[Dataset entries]

Lemma foldM_app {A B} (f : A -> B -> result A) (xs ys : list B) (acc : A) :
  foldM f acc (xs ++ ys) = bind (foldM f acc xs) (fun acc' => foldM f acc' ys).
Proof.
  revert acc. induction xs as [|x xs IH]; intros acc; cbn [app foldM].
  - reflexivity.
  - destruct (f acc x) as [acc'|e]; cbn [bind]; [apply IH | reflexivity].
Qed.

(** The loop of the MySQL replay is the plain loop over the commands
    that are not blank. *)
Lemma mysql_loop_filter (sql_commands : list string) (st : St) :
  foldM (fun st command =>
           if PyStr.truthy (PyStr.strip command)
           then execute st command
           else Ok st)
        st sql_commands
  = foldM execute st (filter Spec2.nonblank sql_commands).
Proof.
  revert st. induction sql_commands as [|c cs IH]; intros st; cbn [foldM filter].
  - reflexivity.
  - unfold Spec2.nonblank at 1. destruct (PyStr.truthy (PyStr.strip c)).
    + cbn [foldM]. destruct (execute st c); cbn [bind]; [apply IH | reflexivity].
    + cbn [bind]. apply IH.
Qed.

Lemma mysql_restore_as_filter (sql_commands : list string) (st : St) :
  mysql_restore execute sql_commands st
  = try_except_driver
      (postgres_restore execute (filter Spec2.nonblank sql_commands) st)
      (fun e =>
         Raise (RestoreError
                  ("An error occurred while restoring the database: " ++ str_exn e)
                  e)).
Proof. unfold mysql_restore, postgres_restore. now rewrite mysql_loop_filter. Qed.

Lemma filter_nonblank_idempotent (sql_commands : list string) :
  filter Spec2.nonblank (filter Spec2.nonblank sql_commands)
  = filter Spec2.nonblank sql_commands.
Proof.
  induction sql_commands as [|c cs IH]; cbn [filter]; [reflexivity|].
  destruct (Spec2.nonblank c) eqn:E; cbn [filter]; [|exact IH].
  now rewrite E, IH.
Qed.

End ReplayMore.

→ TASK TO CARRY OUT
An exact, complete copy of the lines above from the one with "- unfold Spec2.nonblank" through the one with "Proof. unfold mysql_restore, postgres_restore." is the whole answer.

→ SOLUTION TO THIS PROBLEM
  - unfold Spec2.nonblank at 1. destruct (PyStr.truthy (PyStr.strip c)).
    + cbn [foldM]. destruct (execute st c); cbn [bind]; [apply IH | reflexivity].
    + cbn [bind]. apply IH.
Qed.

Lemma mysql_restore_as_filter (sql_commands : list string) (st : St) :
  mysql_restore execute sql_commands st
  = try_except_driver
      (postgres_restore execute (filter Spec2.nonblank sql_commands) st)
      (fun e =>
         Raise (RestoreError
                  ("An error occurred while restoring the database: " ++ str_exn e)
                  e)).
Proof. unfold mysql_restore, postgres_restore. now rewrite mysql_loop_filter. Qed.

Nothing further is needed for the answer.